Kerber looked the part of a steady veteran Thursday afternoon in Melbourne, thwarting another surprise semifinalist in Britain’s Johanna Konta with a straight-set victory on the playing surface of Rod Laver Arena. It’s Kerber’s first career Grand Slam final, a rich achievement regardless of whether she can beat top-seeded Serena Williams this weekend.
Given Kerber’s track record, it was fair to wonder if she would consolidate. The German had been bounced by a lower seed in her last 13 Grand Slam appearances, making just one quarterfinal in that span. The halcyon days of 2011-2012, when she showed so much elite potential by making semifinals at Wimbledon and the U.S. Open, were long gone.
This Australian Open was a resurrection of sorts. The WTA has proven volatile enough that we shouldn’t take this to mean Kerber is ready to be a second-week staple.
Yet this tournament was fraught enough with its own mental handicaps, ones that have ruined Kerber during the past three seasons. The No. 7 seed faced a match point in her opening-round match versus Misaki Doi, all of 64th in the world. (Side note: This is the third consecutive year the Australian Open women’s final includes a player who survived a match point in the tournament’s first week. Li Na won the title in 2014, and Maria Sharapova lost in the finals last year.)
Her portion of the draw was decimated by upsets, but that only added to the pressure given her past failures against lower seeds. Then, she drew Azarenka, the two-time Australian Open champion who was in fine form and appeared to be a legitimate threat to unseat Williams.
For a player with the mental baggage of Kerber, these were legitimate obstacles. Even against Konta on Thursday, the Brit bounced back from an 0-3 deficit in the opening stanza and made Kerber serve to stay in the first set. This was prime territory for Kerber to wilt.

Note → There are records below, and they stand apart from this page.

Lemma updates_commute_witness :
  "LMR_Base" <> "SPR_QuietThreshold"
  /\ adjustTunable "LMR_Base" 95
       (adjustTunable "SPR_QuietThreshold" 40 sample_startup)
     = adjustTunable "SPR_QuietThreshold" 40
         (adjustTunable "LMR_Base" 95 sample_startup).
Proof.
  assert (H : "LMR_Base" <> "SPR_QuietThreshold") by by_decision.
  split; [exact H|].
  exact (updates_commute sample_startup "LMR_Base" "SPR_QuietThreshold" 95 40 H).
Defined.

Lemma history_keeps_last_update_witness :
  tunables_init sample_max sample_step !! 19%nat
  = Some (lmrBase sample_max sample_step)
  /\ tunables (run show_binary
                 [CallAdjustTunable "LMR_Base" 95; CallReadTunables;
                  CallAdjustTunable "FP_Base" 300;
                  CallAdjustTunable "LMR_Base" 70]
                 sample_startup) !! 19%nat
     = Some (updateValue (lmrBase sample_max sample_step) 70).
Proof.
  split; [reflexivity|].
  exact (history_keeps_last_update show_binary sample_max sample_step
           [CallAdjustTunable "LMR_Base" 95; CallReadTunables;
            CallAdjustTunable "FP_Base" 300;
            CallAdjustTunable "LMR_Base" 70]
           19 (lmrBase sample_max sample_step) eq_refl).
Defined.

Lemma report_depends_on_registry_only_witness :
  is_report CallReadTunables
  /\ exists s,
       (forall e', tunables e' = tunables sample_startup ->
                   exec show_binary CallReadTunables e' = put s e')
       /\ exec show_binary CallReadTunables
            (exec show_binary CallReadTunables sample_startup)
          = put s (put s sample_startup).
Proof.
  split; [exact I|].
  exact (report_depends_on_registry_only show_binary
           CallReadTunables sample_startup I).
Defined.

Lemma undeclared_name_stays_unknown_witness :
  ("LMR_base" ∉ name <$> tunables_init sample_max sample_step)
  /\ adjustTunable "LMR_base" 95
       (run show_binary [CallAdjustTunable "LMR_Base" 95] sample_startup)
     = {| tunables :=
            tunables (run show_binary [CallAdjustTunable "LMR_Base" 95]
                          sample_startup);
          cout :=
            cout (run show_binary [CallAdjustTunable "LMR_Base" 95]
                      sample_startup)
            +:+ "No Such Tunable" +:+ endl;
          reductions :=
            reductions (run show_binary [CallAdjustTunable "LMR_Base" 95]
                            sample_startup) |}.
Proof.
  assert (H : "LMR_base" ∉ name <$> tunables_init sample_max sample_step)
    by by_decision.
  split; [exact H|].
  exact (undeclared_name_stays_unknown show_binary sample_max sample_step
           [CallAdjustTunable "LMR_Base" 95] "LMR_base" 95 H).
Defined.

Instead, Kerber once again seized a tipping-point moment in the tournament. She won easy points on her serve, ground out a break in the ensuing game, and closed out the set with aplomb. It wasn’t just a pendulum point in the match, but arguably her entire career. At age 28, Kerber needed to own this moment, or it might never be so readily available again.
Once she took set one, Kerber had demoralized Konta, who undoubtedly helped the German by not applying second-set pressure. The Brit committed 16 unforced errors in the final set.
Kerber still had to be steady enough to take advantage. After redlining winners like she did for large swaths of her win against Azarenka, this was not a given. Kerber produced only 14 winners but committed just 11 “UFEs.” This was a savvy move, shifting the pressure to make shots on her less-experienced foe.
Kerber’s ability to pair these matches, barely 24 hours apart, is notable. The German proved to herself that she can elevate her game against an establishment contender and then win a mental test.
That’s valuable far beyond her impending finals meeting with Serena, who will and should be the overwhelming favorite despite Kerber dropping a mere set so far Down Under.
Kerber’s season and subsequent career will be defined less by her showing Saturday, and far more by the resolve she needed to emerge from a volatile half of the draw this week.
In other words, let’s break this out to the grand scale. Making the finals now constitutes the break point. There’s reason to believe Kerber can be a contender at Grand Slam events again, consolidation still required.